I got a mind to make mush out o’ you’ brains right now. You ever
was a’ impudent black devil!”
Sherry’s eyes gleamed, his fists clenched, and he drew closer to
April. “I didn’ had no cause to butt you, dat’s why! But I just as soon
butt you as anybody else.”
April smiled. “I hate to kill you, Sherry. You’s a good plow-hand, an’ I
need you.”
Sherry’s answer didn’t lag one iota, and he met April’s eyes with a
steadfast look. “Come try me! Just stick you’ neck out! One time!
Just one time! You t’ink you’s de onliest man got a skull on dis whole
plantation. I got a bone in my head, too. Come try em! I’ll butt you’
brains out same as if you wasn’ my daddy!” Sherry’s eyes glared, his
head crouched between his shoulders, he came forward with a rush.
But April jerked him clear up off his feet, and his big head came
down on Sherry’s forehead with a butt that brought the blood
streaming from both men’s nostrils.
Sherry staggered back a step, then leaped forward, but April’s
powerful outstretched arms hurled him toward the plow-hands, who
caught him and held him fast, for April warned them.
“Yunnuh hold dat boy. If e comes back at me I’ll kill em. An’ we ain’
got time to be diggin’ a grave, not till de cotton’s all plowed under.”
“You mens lemme go, I tell you! I ain’ scared o’ April. Lemme go!”

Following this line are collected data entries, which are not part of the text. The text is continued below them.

Lemma run_sound r :
  forall s k out, run r s k = Some out ->
    exists pre rest, s = pre ++ rest /\ lang r pre /\ k rest = Some out.
Proof.
  induction r as [|p|r1 IH1 r2 IH2|r1 IH1 r2 IH2|r1 IH1|];
    intros s k out H; simpl in H.
  - exists [], s. repeat split. exact H.
  - destruct s as [|c s]; [discriminate|].
    destruct (p c) eqn:E; [|discriminate].
    exists [c], s. repeat split; [|exact H].
    exists c. split; [reflexivity | exact E].
  - apply IH1 in H as [pre1 [rest1 [-> [L1 H]]]].
    apply IH2 in H as [pre2 [rest2 [-> [L2 H]]]].
    exists (pre1 ++ pre2), rest2. rewrite app_assoc.
    repeat split; [|exact H]. exists pre1, pre2.
    repeat split; assumption.
  - destruct (run r1 s k) as [o|] eqn:E.
    + injection H as ->.
      apply IH1 in E as [pre [rest [-> [L1 H]]]].
      exists pre, rest. repeat split; [left; exact L1 | exact H].
    + apply IH2 in H as [pre [rest [-> [L2 H]]]].
      exists pre, rest. repeat split; [right; exact L2 | exact H].
  - eapply star_loop_sound in H; [exact H | exact IH1].
  - exists [], s. repeat split.
    destruct s as [|c [|d s]]; [exact H | | discriminate].
    destruct (Py.chr_eqb c Py.newline); [exact H | discriminate].
Qed.

Lemma lang_nonempty r :
  forall w, consumes r = true -> lang r w -> w <> [].
Proof.
  induction r as [|p|r1 IH1 r2 IH2|r1 IH1 r2 IH2|r1 IH1|];
    intros w Hc Hl; simpl in *; try discriminate.
  - destruct Hl as [c [-> _]]. discriminate.
  - destruct Hl as [u [v [-> [Lu Lv]]]].
    apply orb_true_iff in Hc as [Hc | Hc]; intros E;
      apply app_eq_nil in E as [Eu Ev].
    + exact (IH1 _ Hc Lu Eu).
    + exact (IH2 _ Hc Lv Ev).
  - apply andb_true_iff in Hc as [Hc1 Hc2].
    destruct Hl as [Hl | Hl]; [exact (IH1 _ Hc1 Hl) | exact (IH2 _ Hc2 Hl)].
Qed.

Lemma lang_within q r :
  forall w, within q r = true -> lang r w -> forallb q w = true.
Proof.
  induction r as [|p|r1 IH1 r2 IH2|r1 IH1 r2 IH2|r1 IH1|];
    intros w Hc Hl; simpl in *; subst; try reflexivity.
  - destruct Hl as [c [-> Hp]]. simpl.
    rewrite (subclass_sound _ _ _ Hc Hp). reflexivity.
  - apply andb_true_iff in Hc as [Hc1 Hc2].
    destruct Hl as [u [v [-> [Lu Lv]]]].
    rewrite forallb_app, (IH1 _ Hc1 Lu), (IH2 _ Hc2 Lv). reflexivity.
  - apply andb_true_iff in Hc as [Hc1 Hc2].
    destruct Hl as [Hl | Hl]; auto.
  - induction Hl as [|u v Lu Lv IHv]; [reflexivity|].
    rewrite forallb_app, (IH1 _ Hc Lu), IHv. reflexivity.
Qed.

Lemma head_in_app q u v :
  head_in q u -> (u = [] -> head_in q v) -> head_in q (u ++ v).
Proof. destruct u; simpl; auto. Qed.

Lemma lang_starts q r :
  forall w, starts_in q r = true -> lang r w -> head_in q w.
Proof.
  induction r as [|p|r1 IH1 r2 IH2|r1 IH1 r2 IH2|r1 IH1|];
    intros w Hc Hl; simpl in *; subst; try exact I.
  - destruct Hl as [c [-> Hp]]. exact (subclass_sound _ _ _ Hc Hp).
  - apply andb_true_iff in Hc as [Hc1 Hc2].
    destruct Hl as [u [v [-> [Lu Lv]]]].
    apply head_in_app; [exact (IH1 _ Hc1 Lu)|].
    intros ->. apply orb_true_iff in Hc2 as [Hc2 | Hc2].
    + exfalso. exact (lang_nonempty _ _ Hc2 Lu eq_refl).
    + exact (IH2 _ Hc2 Lv).
  - apply andb_true_iff in Hc as [Hc1 Hc2].
    destruct Hl as [Hl | Hl]; auto.
  - induction Hl as [|u v Lu Lv IHv]; [exact I|].
    apply head_in_app; [exact (IH1 _ Hc Lu) | intros _; exact IHv].
Qed.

“Yunnuh ain’ to fight! Great Gawd! Yunnuh’d kill one anudder. You
can’ git loose, Sherry. No, suh!”
Sherry struggled fruitlessly. Then he stood still. April wiped his nose
on his shirt-sleeve, picked his ragged hat up off the ground, set it
straight on his head, then quietly buttoned up the neck of his shirt,
for a sudden gust of wind came up cool from the rice-fields.
Casting his eyes up at the sky where a flock of small ragged clouds
hung high and white, he said calmly, “Yunnuh better git back to
plowin’. It’s gwine rain in a few days an’ we must git dis big field
finished befo’ den.”
He tried to speak coolly. Quietly. To hold up his head triumphantly.
But his shoulders had a dejected droop, as he turned his back and
went toward the woods.
After a few steps, he turned around, “Sherry, you an’ me can’ live on
de same place. Not no mo’. I’ll kill you sho’ as we try it. For a little
I’d kill you now. You git on off. I don’ care whe’ you go, just so I
don’ see you, not no mo’! Git outen de field! Right now, too.”
Breeze felt hot, then cold. The blood rose in his throat and choked
him. If he could only help Sherry kill April! But he stood shaking,
shivering, with lips twitching, until April asked, “What is you cryin’
about?” And Breeze stammered weakly, in a thin reedy voice, “I ain’
cryin’, suh.” The glare April gave him made him dizzy like a blow
between his eyes.
“Den git at you’ work! Don’ be wastin’ good time on a mawnin’ like
dis!”
Sherry held up his head and fastened his look on April, but the tears
that ran down his cheeks belied his hard reckless smile. In a voice
broken by hate and fury he cried out:
“You stinkin’ ugly devil—— Quit scarin’ dat li’l’ boy! You’s got a
coward-heart even if you’ head is too tough fo’ Hell! I hope Gawd’ll
rot all two o’ you feets off! I hope E will——” Sherry stretched out a
fist and shook it helplessly, then broke into sobs.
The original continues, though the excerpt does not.